Voters recognize that big fossil fuel companies have an unfair amount of influence over energy policy decisions in government. They see Big Oil as a greedy corporate actor that coordinates with superPACs, the billionaire Koch Brothers, and corrupt politicians to suppress clean energy innovation. Nearly 6 of 10 voters are troubled “a lot” or “a fair amount” by “oil companies pouring tens of millions of dollars into so-called superPACs advertising campaigns in order to influence key elections.” They are not just promoting fossil fuels. They are aggressively working to block wind power, solar energy, mass transit, and energy efficiency programs. Polling shows that the public reacts with anger when they learn about these details.

So insist that we hold oil and coal companies accountable and fight back against corporations that are “rigging the system” against clean energy and “not playing by the rules.” Remind the public that, “What’s best for the oil companies is not what’s best for the American economy and the American people. And especially not what’s best for our children’s future.”

The following arguments and answers come verbatim from Climate Solutions for a Stronger America.

Right wing argument: Clean energy costs too much.

Say . . .

What costs too much is what we're doing now. 1,300 counties have been declared disaster areas due to drought, losing billions of dollars in crops, exports and income. This year’s wildfires have cost us billions more in firefighting and emergency aid. Clean energy is practical, affordable and inexhaustible—it’s the fastest growing energy sector around the world. America has the know-how to power our economy with clean energy—if we break Big Oil’s grip on Washington. 

Right wing argument: We still don’t have proof that this is caused by humans.

Say . . .

We’re all entitled to our own opinions, but we’re not entitled to our own facts. Nine out of 10 of the hottest years on record have been in the last decade. Destructive weather is getting more common—just like the scientists warned it would if we did not reduce our carbon emissions. These are facts, not political positions. The longer we delay solutions, the more expensive they get. Denial is not a responsible strategy. It’s time for solutions.

Right wing argument: Clean energy sounds good, but it’s unrealistic.

Say . . .

What's unrealistic is expecting our weather to go back to normal if we just ignore it, or relying on fossil fuel industries to do what’s best for Americans. Clean energy technology is proven and economical. Other countries are gaining a competitive edge, by using our technology, while oil company lobbyists tell us it’s unrealistic here. Building a healthy, secure future for our kids isn’t unrealistic. It’s our job. 

Right wing argument: Oil creates jobs here and it's cheap. Why are you so opposed?

Say . . .

Oil dependence is an economic dead end. It’s too costly, too dangerous, and it lets oil companies and the Koch Brothers control, and seriously harm, our future. We can create far more jobs and tackle climate change with clean energy. We already have the know-how; we just have to break Big Oil’s stranglehold on Washington so we can move forward with solutions.

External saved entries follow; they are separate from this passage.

Fixpoint waitUntilDWalReady (fuel : nat) (ctx : KafkaWALContext) : io E unit :=
  match fuel with
  | O => io_stuck
  | S fuel =>
      err ← call_describe ctx;
      if decide (err = ErrorCodes.OK) then mret tt
      else sleep 2000 ≫= fun _ => waitUntilDWalReady fuel ctx
  end.

Fixpoint create_loop (fuel : nat) (ctx : KafkaWALContext) (retries : Z) : io E unit :=
  match fuel with
  | O => io_stuck
  | S fuel =>
      stopped ← io_look (wal_stopped w);
      if (stopped : bool) then mret tt
      else
        err ← call_create ctx;
        if decide (err = ErrorCodes.OK) then mret tt
        else if decide (err = ErrorCodes.RESOURCE_ALREADY_EXISTS) then mret tt
        else if decide (err = ErrorCodes.DWAL_FATAL_ERROR) then io_throw (DBException ErrorCodes.DWAL_FATAL_ERROR)
        else if decide (err = ErrorCodes.INVALID_REPLICATION_FACTOR) then io_throw (DBException ErrorCodes.INVALID_REPLICATION_FACTOR)
        else if DWAL_MAX_RETRIES <=? retries then io_throw (DBException ErrorCodes.UNKNOWN_EXCEPTION)
        else sleep 2000 ≫= fun _ => create_loop fuel ctx (retries + 1)
  end.

(** [fuel] bounds how often the topic is looked for before it is there. *)
Definition doCreateDWal (fuel : nat) (ctx : KafkaWALContext) : io E unit :=
  err ← call_describe ctx;
  if decide (err = ErrorCodes.OK) then mret tt
  else create_loop 4 ctx 0 ≫= fun _ => waitUntilDWalReady fuel ctx.
End calls.

(** ** Starting *)

Record configuration : Type := mkConfiguration {
  cfg_string : str -> str -> str;
  cfg_int : str -> Z -> result Z;
  cfg_bool : str -> bool -> result bool;
  cfg_keys : str -> list str
}.

Record ConfigSettings : Type := mkSettings {
  key_prefix : str;
  default_name : str;
  default_data_retention : Z;
  cs_request_required_acks : Z;
  cs_request_timeout_ms : Z;
  cs_auto_offset_reset : str;
  initial_default_offset : Z
}.

Definition catalog_settings : ConfigSettings :=
  mkSettings (lit "cluster_settings.system_catalogs.") (lit "__system_catalogs") (-1) (-1) 10000 (lit "earliest") (-2).
Definition placement_settings : ConfigSettings :=
  mkSettings (lit "cluster_settings.system_node_metrics.") (lit "__system_node_metrics") 2 1 10000 (lit "earliest") (-2).
Definition task_settings : ConfigSettings :=
  mkSettings (lit "cluster_settings.system_tasks.") (lit "__system_tasks") 24 (-1) 10000 (lit "earliest") (-2).
Definition ddl_settings : ConfigSettings :=
  mkSettings (lit "cluster_settings.system_ddls.") (lit "__system_ddls") 168 (-1) 10000 (lit "earliest") (-1000).

Definition SYSTEM_ROLES_KEY : str := lit "cluster_settings.node_roles".

(** A product of [int]s: overflow is undefined. *)
Definition mul_int (a b : Z) : option Z := if in_signed 32 (a * b) then Some (a * b) else None.

(** The settings of the topic and of the producer. *)
Definition topic_context (config : configuration) (conf : ConfigSettings) (cleanup_policy : str) : option (result KafkaWALContext) :=
  let topic := cfg_string config (key_prefix conf ++ lit "name") (default_name conf) in
  match cfg_int config (key_prefix conf ++ lit "replication_factor") 1, cfg_int config (key_prefix conf ++ lit "data_retention") (default_data_retention conf) with
  | Throw e, _ => Some (Throw e)
  | Ok _, Throw e => Some (Throw e)
  | Ok replication_factor, Ok hours =>
      let retention_ms := if 0 <? hours then hours * (3600 * 1000) else hours in
      segments ← (if decide (cleanup_policy = lit "compact") then
                    match cfg_int config (key_prefix conf ++ lit "log_roll_size") 100 with
                    | Throw e => Some (Throw e)
                    | Ok size =>
                        kb ← mul_int size 1024; bytes ← mul_int kb 1024;
                        match cfg_int config (key_prefix conf ++ lit "log_roll_period") 7200 with
                        | Throw e => Some (Throw e)
                        | Ok period => ms ← mul_int period 1000; Some (Ok (bytes, ms))
                        end
                    end
                  else Some (Ok (-1, -1)));
      Some ('(segment_bytes, segment_ms) ← segments;
            compression ← cfg_bool config (key_prefix conf ++ lit "client_side_compression") false;
            Ok (mkContext topic 0 (-1000) 1 replication_factor (lit "snappy") compression retention_ms (-1) segment_bytes segment_ms (-1) (-1)
                  cleanup_policy (cs_request_required_acks conf) (cs_request_timeout_ms conf) (lit "earliest") 100000 1000000 33554432 1000 (-1) false false))
  end.

(** Where the consumer starts. *)
Definition consumer_context (conf : ConfigSettings) (c : KafkaWALContext) : KafkaWALContext :=
  mkContext (c_topic c) (c_partition c) (initial_default_offset conf) (c_partitions c) (c_replication_factor c) (c_compression_codec c)
    (c_client_side_compression c) (c_retention_ms c) (c_retention_bytes c) (c_segment_bytes c) (c_segment_ms c) (c_flush_messages c) (c_flush_ms c)
    (c_cleanup_policy c) (c_request_required_acks c) (c_request_timeout_ms c) (cs_auto_offset_reset conf) (c_consume_callback_max_messages c)
    (c_consume_callback_max_rows c) (c_consume_callback_max_bytes c) (c_consume_callback_timeout_ms c) (c_message_max_bytes c) (c_topic_handle c)
    (c_topic_consuming_started c).

Definition with_handle (c : KafkaWALContext) : KafkaWALContext :=
  mkContext (c_topic c) (c_partition c) (c_offset c) (c_partitions c) (c_replication_factor c) (c_compression_codec c)
    (c_client_side_compression c) (c_retention_ms c) (c_retention_bytes c) (c_segment_bytes c) (c_segment_ms c) (c_flush_messages c) (c_flush_ms c)
    (c_cleanup_policy c) (c_request_required_acks c) (c_request_timeout_ms c) (c_auto_offset_reset c) (c_consume_callback_max_messages c)
    (c_consume_callback_max_rows c) (c_consume_callback_max_bytes c) (c_consume_callback_timeout_ms c) (c_message_max_bytes c) true
    (c_topic_consuming_started c).

Record metadata_service : Type := mkMeta {
  dwal_append_ctx : KafkaWALContext;
  dwal_consume_ctx : KafkaWALContext;
  pool : bool;
  node_roles : str;
  ms_ports : option ports
}.

Definition new_metadata : metadata_service := mkMeta (context_of []) (context_of []) false [] None.

(** [catch (Exception e)] catches [DB::Exception] and what derives from it. *)
Definition is_db_exception (e : exn) : bool := match e with DBException _ | KeeperException _ => true | _ => false end.

Section startup.
Context {E : Type} (note : mcall -> E) (w : wal E).
Context (config : configuration) (port_config : gmap str Z) (trim to_lower : str -> str).

(** The state is the context, which a role that matches changes, and the service. *)
Fixpoint role_loop (fuel : nat) (conf : ConfigSettings) (this_role : str) (keys : list str) (kctx : KafkaWALContext) (ms : metadata_service)
    : io E (KafkaWALContext * metadata_service) :=
  match keys with
  | [] => mret (kctx, ms)
  | key :: keys =>
      let node_role := to_lower (trim (cfg_string config (SYSTEM_ROLES_KEY ++ lit "." ++ key) [])) in
      let ms := mkMeta (dwal_append_ctx ms) (dwal_consume_ctx ms) (pool ms) (node_roles ms ++ node_role ++ lit ",") (ms_ports ms) in
      if bool_decide (node_role = this_role) && negb (pool ms) then
        io_catch (doCreateDWal note w fuel kctx) (fun e => if is_db_exception e then io_note (note (MLogException e)) else io_throw e) ≫= fun _ =>
        let kctx := consumer_context conf kctx in
        call_init_consumer note w kctx ≫= fun _ =>
        io_note (note MSchedule) ≫= fun _ =>
        role_loop fuel conf this_role keys kctx (mkMeta (dwal_append_ctx ms) (with_handle kctx) true (node_roles ms) (ms_ports ms))
      else role_loop fuel conf this_role keys kctx ms
  end.

(** A service whose [startup] throws is destroyed: its state is not followed. *)
Definition startup (fuel : nat) (distributed : bool) (conf : ConfigSettings) (this_role cleanup_policy : str) (ms : metadata_service) : io E metadata_service :=
  if negb distributed then mret ms
  else
    match topic_context config conf cleanup_policy with
    | None => io_stuck
    | Some kctx =>
        kctx ← io_lift kctx;
        '(kctx, ms) ← role_loop fuel conf this_role (cfg_keys config SYSTEM_ROLES_KEY) kctx ms;
        let roles := removelast (node_roles ms) in
        waitUntilDWalReady note w fuel kctx ≫= fun _ =>
        call_init_producer note w kctx ≫= fun _ =>
        io_note (note MPostStartup) ≫= fun _ =>
        mret (mkMeta (with_handle kctx) (dwal_consume_ctx ms) (pool ms) roles (Some (initPorts port_config)))
    end.

(** [stopped] is the flag before; it is set after. *)
Definition shutdown (stopped has_pool : bool) : io E unit :=
  if stopped then mret tt
  else io_note (note MPreShutdown) ≫= fun _ => if has_pool then io_note (note MPoolWait) else mret tt.
End startup.

(** ** Reading the topic

    [answers] are what [consume] returns until the service is stopped; the result tells whether
    consuming was stopped, which an exception of [consume] prevents. *)

Section tailing.
Context {S R : Type} (process : S -> list R -> option (S * result unit)).

Fixpoint doTailingRecords (answers : list (result (Z * list R))) (st : S) : option (S * result unit) :=
  match answers with
  | [] => Some (st, Ok tt)
  | Throw e :: _ => Some (st, Throw e)
  | Ok (err, records) :: answers =>
      if decide (err <> ErrorCodes.OK) then doTailingRecords answers st
      else match records with
           | [] => doTailingRecords answers st
           | _ => '(st, _) ← process st records; doTailingRecords answers st
           end
  end.

Definition tailingRecords (answers : list (result (Z * list R))) (st : S) : option (S * bool) :=
  '(st, r) ← doTailingRecords answers st; Some (st, is_ok r).
End tailing.
End Metadata.
Import Metadata.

Right wing argument: You think higher gas prices are good.

Say . . .

The only way to beat high gas prices is to reduce oil dependence. Clean energy opponents want to increase our dependence. Let’s get real. We’re seeing how big banks rig interest rates. How Enron rigged electricity rates. And how oil companies rigged gas prices. We can’t have affordable energy and transportation choices until we break the stranglehold that the big oil companies have on Washington. All clean energy companies need is a level playing field to compete with Big Oil so America can innovate, move forward and develop clean energy solutions. But the right wing supports policies that stack the deck against home grown clean energy. 

Right wing argument: Solar panels and windmills cannot provide enough energy for the U.S.

Say . . .

There’s no shortage of sun or wind or American ingenuity. Many of our competitors, like China and Germany, are racing ahead of us while oil companies try to intimidate Americans into thinking we can’t compete. We need to step up to the plate and not let Big Oil hold us back with obsolete technology and backward policy.